Casati mette le ali alla Rc Angolana e il Capistrello si arrende in dieci

19 Aprile 2021

CITTÀ SANT’ANGELO. La doppietta di Casati decide la sfida al Petruzzi. Tre punti sudati contro un Capistrello battagliero e tutt'altro che rinunciatario, in dieci uomini dal 19' del primo tempo. I...

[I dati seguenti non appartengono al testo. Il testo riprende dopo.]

(* ===== verification/IPv6Routes.v ===== *)
(** * Ownership of IPv6 routes

    [ppp/ipv6/IPv6RouteTransaction.cpp] installs the routes of an IPv6 takeover (a pin to the server and the two
    halves of the address space) over an [IRouteMutator] and remembers which of them it created;
    [windows/ppp/ipv6/WindowsIPv6RouteOwner.cpp] is that mutator over the IP Helper functions, with the policy of
    which routes to install.  The class [RouteMutator] is the interface and [RouteMutatorLaws] what the transaction
    relies on; the Windows owner is proved an instance.  The IP Helper functions are the class [WindowsRouteApi],
    with no laws: they may answer anything.  An address is the list of its bytes. *)
From S2P Require Import Prelude.
Local Open Scope Z_scope.

(** ** Routes *)
Inductive OwnershipMutation := MutationChanged | MutationUnchanged | MutationFailed.
#[global] Instance OwnershipMutation_eq_dec : EqDecision OwnershipMutation.
Proof. solve_decision. Defined.
Inductive RouteKind := EgressPin | LowerHalf | UpperHalf.
#[global] Instance RouteKind_eq_dec : EqDecision RouteKind.
Proof. solve_decision. Defined.
Inductive PairMode := PairNone | PairSink | PairManaged.
#[global] Instance PairMode_eq_dec : EqDecision PairMode.
Proof. solve_decision. Defined.
Record RouteIdentity := mkRouteIdentity {
  rt_Kind : RouteKind;
  rt_Destination : list Z;
  rt_PrefixLength : Z;
  rt_InterfaceLuid : Z;
  rt_InterfaceIndex : Z;
  rt_NextHop : list Z;
  rt_NextHopScopeId : Z;
  rt_Metric : Z;
  rt_Protocol : Z;
  rt_Origin : Z;
  rt_SitePrefixLength : Z;
  rt_Loopback : bool;
  rt_AutoconfigureAddress : bool;
  rt_Publish : bool;
  rt_Immortal : bool;
}.
#[global] Instance RouteIdentity_eq_dec : EqDecision RouteIdentity.
Proof. solve_decision. Defined.
Definition RouteIdentity_new : RouteIdentity :=
  mkRouteIdentity EgressPin (replicate 16 0) 0 0 0 (replicate 16 0) 0 0 0 0 0 false false false false.
Definition IsExactRouteMatch (existing expected : RouteIdentity) : bool :=
  bool_decide (rt_Kind existing = rt_Kind expected) &&
  bool_decide (rt_Destination existing = rt_Destination expected) &&
  (rt_PrefixLength existing =? rt_PrefixLength expected) &&
  (rt_InterfaceLuid existing =? rt_InterfaceLuid expected) &&
  (rt_InterfaceIndex existing =? rt_InterfaceIndex expected) &&
  bool_decide (rt_NextHop existing = rt_NextHop expected) &&
  (rt_NextHopScopeId existing =? rt_NextHopScopeId expected) &&
  (rt_Metric existing =? rt_Metric expected) &&
  (rt_Protocol existing =? rt_Protocol expected) &&
  (rt_Origin existing =? rt_Origin expected) &&
  (rt_SitePrefixLength existing =? rt_SitePrefixLength expected) &&
  Bool.eqb (rt_Loopback existing) (rt_Loopback expected) &&
  Bool.eqb (rt_AutoconfigureAddress existing) (rt_AutoconfigureAddress expected) &&
  Bool.eqb (rt_Publish existing) (rt_Publish expected) &&
  Bool.eqb (rt_Immortal existing) (rt_Immortal expected).
(* ===== verification/MuxSend.v ===== *)
(** * The transmit side of the multiplexer session

    How [app/mux/vmux_net.cpp] numbers frames and places them on carriers: [post_internal], the drain loops over the
    transmit queues of [MuxDrr], the choice of a carrier by its bytes in flight, and what a write completion, an
    acknowledgement and the exit of a carrier do.  All of it runs on one strand, so an event is one step.  Carriers are
    numbers into a map; whether the transport takes a write is the next element of [sn_env], [true] when there is none;
    [sn_wire] records what was taken, each frame with a mark when it is sent again.  A frame is known by the number of its
    post, and [sn_retained] holds the frame whose bytes an entry of the retransmit buffer retains.  An acknowledgement is its
    decoded blocks; the time threshold and the probe timeout, which the code computes from its round trip samples, are
    arguments of the events.  Acknowledgements and parity frames that this side emits are posts ([SndFeedback]); what goes into
    a parity frame ([fec_note_sent]) is in [MuxFec].  Completions are outside but for whether a frame carries one; so are the
    release of one connection and the pool that adds and retires carriers. *)
From S2P Require Import Prelude MuxAck MuxFlow MuxRetransmit MuxNegotiation MuxDrr.
Local Open Scope Z_scope.

Definition cmd_none : Z := 68.
Definition cmd_syn : Z := 69.
Definition cmd_syn_ok : Z := 70.
Definition cmd_push : Z := 71.
Definition cmd_fin : Z := 72.
Definition cmd_keep_alived : Z := 73.
Definition cmd_acceleration : Z := 74.
Definition cmd_mux_mode_set : Z := 75.
Definition cmd_ack : Z := 76.
Definition cmd_fec : Z := 77.
Definition is_session_control (cmd : Z) : bool := (cmd =? cmd_keep_alived) || (cmd =? cmd_mux_mode_set).
Definition is_connection_control (cmd : Z) : bool := (cmd =? cmd_syn) || (cmd =? cmd_syn_ok) || (cmd =? cmd_acceleration).
Definition is_reliability_control (cmd : Z) : bool := (cmd =? cmd_ack) || (cmd =? cmd_fec).
Definition is_per_flow_data (cmd : Z) : bool := (cmd =? cmd_push) || (cmd =? cmd_fin).
Definition PPP_MUX_LINK_BYTE_HIGH_WATER : Z := 262144.
Definition PPP_MUX_TX_CTRL_BUDGET_FRAMES : Z := 32.
Definition PPP_MUX_TX_CTRL_MAX_FRAMES : Z := 256.
Definition PPP_MUX_RTX_HARD_FACTOR : Z := 2.
Definition PPP_MUX_RELIABILITY_RXT_BURST : nat := 32.
Definition PPP_MUX_RELIABILITY_PTO_MAX : Z := 3000.
Definition PPP_MUX_FAST_RETX_THRESHOLD : Z := 3.

Record CarrierLink := mkCarrierLink {
  ca_id : Z;
  ca_queued_bytes : Z;
  ca_retiring : bool;
  ca_handshake_complete : bool;
  ca_in_tx_links : bool;
  ca_exited : bool;
  ca_srtt_ms : Z;
  ca_has_rtt_sample : bool;
  ca_last_active : Z;
  ca_linked : bool;
}.
Definition schedulable (ca : CarrierLink) : bool := ca_handshake_complete ca && negb (ca_retiring ca).
Record TxConfig := mkTxConfig {
  cf_mode : mux_mode;
  cf_flow_v2 : bool;
  cf_reliability : bool;
  cf_turbo : bool;
  cf_acceleration : bool;
  cf_rtx_cap_bytes : Z;
  cf_rtx_flow_window_bytes : Z;
  cf_queue_high_water : Z;
  cf_ctrl_budget : Z;
  cf_pool_hard_max : Z;
  cf_rtx_fast : bool;
  cf_rtx_pto : bool;
  cf_rtx_max_attempts : Z;
}.
Record Sender := mkSender {
  sn_carriers : gmap nat CarrierLink;
  sn_rx_links : list nat;
  sn_tx_links : list nat;
  sn_drr : Drr;
  sn_ctrl : list TxPacket;
  sn_tx_seq : Z;
  sn_flow_seq : gmap Z Z;
  sn_rtx : MuxRetransmitBuffer;
  sn_stripe_cursor : nat;
  sn_now : Z;
  sn_closed : bool;
  sn_env : list bool;
  sn_wire : list (nat * TxPacket * bool);
  sn_pending : list Z;
  sn_retained : gmap Z TxPacket;
}.
Definition Sender_new (tx_seq : Z) : Sender :=
  mkSender ∅ [] [] clear_flow_tx [] tx_seq ∅ Rtx_Clear 0 0 false [] [] [] ∅.

Definition set_carriers (m : gmap nat CarrierLink) (s : Sender) : Sender :=
  mkSender m (sn_rx_links s) (sn_tx_links s) (sn_drr s) (sn_ctrl s) (sn_tx_seq s) (sn_flow_seq s) (sn_rtx s) (sn_stripe_cursor s)
    (sn_now s) (sn_closed s) (sn_env s) (sn_wire s) (sn_pending s) (sn_retained s).
Definition set_links (rx tx : list nat) (s : Sender) : Sender :=
  mkSender (sn_carriers s) rx tx (sn_drr s) (sn_ctrl s) (sn_tx_seq s) (sn_flow_seq s) (sn_rtx s) (sn_stripe_cursor s)
    (sn_now s) (sn_closed s) (sn_env s) (sn_wire s) (sn_pending s) (sn_retained s).
Definition set_drr (q : Drr) (s : Sender) : Sender :=
  mkSender (sn_carriers s) (sn_rx_links s) (sn_tx_links s) q (sn_ctrl s) (sn_tx_seq s) (sn_flow_seq s) (sn_rtx s) (sn_stripe_cursor s)
    (sn_now s) (sn_closed s) (sn_env s) (sn_wire s) (sn_pending s) (sn_retained s).
Definition set_ctrl (l : list TxPacket) (s : Sender) : Sender :=
  mkSender (sn_carriers s) (sn_rx_links s) (sn_tx_links s) (sn_drr s) l (sn_tx_seq s) (sn_flow_seq s) (sn_rtx s) (sn_stripe_cursor s)
    (sn_now s) (sn_closed s) (sn_env s) (sn_wire s) (sn_pending s) (sn_retained s).
Definition set_numbers (tx_seq : Z) (flow_seq : gmap Z Z) (s : Sender) : Sender :=
  mkSender (sn_carriers s) (sn_rx_links s) (sn_tx_links s) (sn_drr s) (sn_ctrl s) tx_seq flow_seq (sn_rtx s) (sn_stripe_cursor s)
    (sn_now s) (sn_closed s) (sn_env s) (sn_wire s) (sn_pending s) (sn_retained s).
Definition set_rtx (rtx : MuxRetransmitBuffer) (s : Sender) : Sender :=
  mkSender (sn_carriers s) (sn_rx_links s) (sn_tx_links s) (sn_drr s) (sn_ctrl s) (sn_tx_seq s) (sn_flow_seq s) rtx (sn_stripe_cursor s)
    (sn_now s) (sn_closed s) (sn_env s) (sn_wire s) (sn_pending s) (sn_retained s).
Definition set_cursor (n : nat) (s : Sender) : Sender :=
  mkSender (sn_carriers s) (sn_rx_links s) (sn_tx_links s) (sn_drr s) (sn_ctrl s) (sn_tx_seq s) (sn_flow_seq s) (sn_rtx s) n
    (sn_now s) (sn_closed s) (sn_env s) (sn_wire s) (sn_pending s) (sn_retained s).
Definition set_now (now : Z) (s : Sender) : Sender :=
  mkSender (sn_carriers s) (sn_rx_links s) (sn_tx_links s) (sn_drr s) (sn_ctrl s) (sn_tx_seq s) (sn_flow_seq s) (sn_rtx s) (sn_stripe_cursor s)
    now (sn_closed s) (sn_env s) (sn_wire s) (sn_pending s) (sn_retained s).
Definition set_io (closed : bool) (env : list bool) (wire : list (nat * TxPacket * bool)) (s : Sender) : Sender :=
  mkSender (sn_carriers s) (sn_rx_links s) (sn_tx_links s) (sn_drr s) (sn_ctrl s) (sn_tx_seq s) (sn_flow_seq s) (sn_rtx s) (sn_stripe_cursor s)
    (sn_now s) closed env wire (sn_pending s) (sn_retained s).
Definition set_rtx_pending (keys : list Z) (s : Sender) : Sender :=
  mkSender (sn_carriers s) (sn_rx_links s) (sn_tx_links s) (sn_drr s) (sn_ctrl s) (sn_tx_seq s) (sn_flow_seq s) (sn_rtx s) (sn_stripe_cursor s)
    (sn_now s) (sn_closed s) (sn_env s) (sn_wire s) keys (sn_retained s).
Definition set_retained (m : gmap Z TxPacket) (s : Sender) : Sender :=
  mkSender (sn_carriers s) (sn_rx_links s) (sn_tx_links s) (sn_drr s) (sn_ctrl s) (sn_tx_seq s) (sn_flow_seq s) (sn_rtx s) (sn_stripe_cursor s)
    (sn_now s) (sn_closed s) (sn_env s) (sn_wire s) (sn_pending s) m.
(** [close_exec] on the strand, where [finalize] runs at once. *)
Definition sender_close (s : Sender) : Sender :=
  mkSender (sn_carriers s) [] [] clear_flow_tx [] (sn_tx_seq s) ∅ Rtx_Clear 0 (sn_now s) true (sn_env s) (sn_wire s) [] ∅.

(** ** Carriers *)
Definition upd_carrier (k : nat) (f : CarrierLink → CarrierLink) (s : Sender) : Sender := set_carriers (alter f k (sn_carriers s)) s.
Definition ca_set_queued (n : Z) (ca : CarrierLink) : CarrierLink :=
  mkCarrierLink (ca_id ca) n (ca_retiring ca) (ca_handshake_complete ca) (ca_in_tx_links ca) (ca_exited ca) (ca_srtt_ms ca)
    (ca_has_rtt_sample ca) (ca_last_active ca) (ca_linked ca).
Definition ca_set_listed (b : bool) (ca : CarrierLink) : CarrierLink :=
  mkCarrierLink (ca_id ca) (ca_queued_bytes ca) (ca_retiring ca) (ca_handshake_complete ca) b (ca_exited ca) (ca_srtt_ms ca)
    (ca_has_rtt_sample ca) (ca_last_active ca) (ca_linked ca).
Definition ca_set_retiring (exited : bool) (ca : CarrierLink) : CarrierLink :=
  mkCarrierLink (ca_id ca) (ca_queued_bytes ca) true (ca_handshake_complete ca) (ca_in_tx_links ca) exited (ca_srtt_ms ca)
    (ca_has_rtt_sample ca) (ca_last_active ca) (ca_linked ca).
Definition ca_set_linked (b : bool) (ca : CarrierLink) : CarrierLink :=
  mkCarrierLink (ca_id ca) (ca_queued_bytes ca) (ca_retiring ca) (ca_handshake_complete ca) (ca_in_tx_links ca) (ca_exited ca) (ca_srtt_ms ca)
    (ca_has_rtt_sample ca) (ca_last_active ca) b.
Definition ca_sampled (linked has_rtt : bool) (srtt_ms last_active : Z) (ca : CarrierLink) : CarrierLink :=
  mkCarrierLink (ca_id ca) (ca_queued_bytes ca) (ca_retiring ca) (ca_handshake_complete ca) (ca_in_tx_links ca) (ca_exited ca) srtt_ms
    has_rtt last_active linked.
Definition remove_link (k : nat) (l : list nat) : list nat := filter (λ i, i ≠ k) l.

Definition link_has_byte_credit (ca : CarrierLink) (packet_length : Z) : bool :=
  if packet_length <? 0 then false
  else if PPP_MUX_LINK_BYTE_HIGH_WATER <? packet_length then ca_queued_bytes ca =? 0
  else ca_queued_bytes ca + packet_length <=? PPP_MUX_LINK_BYTE_HIGH_WATER.
Definition tx_link_offer (k : nat) (s : Sender) : Sender :=
  match sn_carriers s !! k with
  | None => s
  | Some ca =>
      if ca_in_tx_links ca || ca_retiring ca || (PPP_MUX_LINK_BYTE_HIGH_WATER <=? ca_queued_bytes ca) then s
      else upd_carrier k (ca_set_listed true) (set_links (sn_rx_links s) (sn_tx_links s ++ [k]) s)
  end.
Definition tx_link_withdraw (k : nat) (s : Sender) : Sender :=
  match sn_carriers s !! k with
  | None => s
  | Some ca =>
      if negb (ca_in_tx_links ca) then s
      else upd_carrier k (ca_set_listed false) (set_links (sn_rx_links s) (remove_link k (sn_tx_links s)) s)
  end.
Definition link_load (length : Z) (ca : CarrierLink) : MuxLinkLoad :=
  mkLinkLoad (ca_queued_bytes ca) (ca_srtt_ms ca) (ca_has_rtt_sample ca) (negb (ca_retiring ca) && link_has_byte_credit ca length).
Definition tx_link_pick (length : Z) (s : Sender) : option nat * Sender :=
  let links := filter (λ k, is_Some (sn_carriers s !! k)) (sn_tx_links s) in
  let index := MuxPickLeastLoaded (link_load length <$> omap (λ k, sn_carriers s !! k) links) in
  if index <? 0 then (None, s) else
  match links !! Z.to_nat index with
  | None => (None, s)
  | Some chosen => (Some chosen, set_links (sn_rx_links s) (remove_link chosen (sn_tx_links s) ++ [chosen]) s)
  end.
Definition is_linklayer_active (ca : CarrierLink) : bool := schedulable ca && ca_linked ca.
Fixpoint select_striped (count n : nat) (s : Sender) : option nat * Sender :=
  match n with
  | O => (None, s)
  | S n =>
      let k := sn_rx_links s !! (sn_stripe_cursor s mod count)%nat in
      let s := set_cursor (S (sn_stripe_cursor s)) s in
      match ca ← k ≫= (sn_carriers s !!.); if is_linklayer_active ca then k else None with
      | Some k => (Some k, s)
      | None => select_striped count n s
      end
  end.
Definition select_striped_linklayer (s : Sender) : option nat * Sender :=
  select_striped (length (sn_rx_links s)) (length (sn_rx_links s)) s.
(** The best carrier for the first frame of a connection. *)
Definition turbo_better (ca best : CarrierLink) : bool :=
  (ca_queued_bytes ca <? ca_queued_bytes best) ||
  ((ca_queued_bytes ca =? ca_queued_bytes best) && (ca_last_active best <=? ca_last_active ca)).
Definition select_turbo_linklayer (s : Sender) : option nat :=
  fst <$> fold_left (λ best k,
    match sn_carriers s !! k with
    | None => best
    | Some ca =>
        if negb (is_linklayer_active ca) || negb (link_has_byte_credit ca sizeof_vmux_hdr) then best else
        match best with
        | None => Some (k, ca)
        | Some (_, b) => if turbo_better ca b then Some (k, ca) else best
        end
    end) (sn_rx_links s) None.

CITTÀ SANT’ANGELO. La doppietta di Casati decide la sfida al Petruzzi. Tre punti sudati contro un Capistrello battagliero e tutt'altro che rinunciatario, in dieci uomini dal 19' del primo tempo. I nerazzurri trovano il vantaggio dopo appena quattro giri di lancette con Giacomo Casati, scaltro a raccogliere una corta respinta del portiere Fanti, che non trattiene una calcio di punizione scagliato dal limite da Di Giovanni. Nonostante il vantaggio dei locali, il Capistrello resta in partita, ma al 19' arriva la svolta. Da un calcio d'angolo battuto in maniera approssimativa da Salvati, nasce un contropiede fulmineo di Ruggieri, atterrato in corsa da Fantozzi in precedenza già ammonito. Il direttore di gara estrae il secondo cartellino giallo lasciando i rovetani in dieci uomini. Dopo l'inferiorità numerica, l'Angolana spinge il piede sull'acceleratore e va vicina al raddoppio con una conclusione dal limite di Farias, disinnescata da Fanti. Il gol del 2-0 si materializza poco più tardi, al 28' ancora una volta grazie ad un incursione di Casati, che di testa sfrutta la sgroppata sulla sinistra di Di Loreto. La gioia dei nerazzurri però dura appena 60 secondi, perchè il Capistrello, nonostante l'uomo in meno, accorcia le distanze con Cirelli. Azione di potenza del centravanti rovetano che riesce ad infilarsi tra Mucciante e Cichella e infilare di potenza l'incolpevole Puddu. Nella ripresa, dopo 5' si fa vedere il neoentrato Buffetti con un colpo di testa debole e centrale, con Puddu che blocca la sfera senza pericoli. La gara non decolla e i ritmi crollano. Solo negli ultimi 15' si riaccende la contesa ed è il Capistrello in una doppia occasione a creare qualche pericolo alla retroguardia degli angolani. Prima una punizione di capitan De Meis che per poco non si trasforma in un autorete e poi Rozzi che non riesce ad impattare di testa tutto solo in terzo tempo un cross di Franchi.
Umori contrastanti per i due tecnici. D'Eugenio soddisfatto a metà: «Felice per il risultato, ma non abbiamo espresso una grande prestazione. Potevamo fare di più ma il risultato è importante».
Nonostante la sconfitta, il tecnico Giordani elogia i suoi: «Tornare in campo dopo cinque mesi e con l'uomo in meno da subito non è stato facile. I miei ragazzi sono stati in partita, dopo il 2-0 non abbiamo concesso più nulla. Nella ripresa ci siamo riorganizzati ma va bene così. I punti non ci interessano, vogliamo pensare alla crescita dei nostri giovani».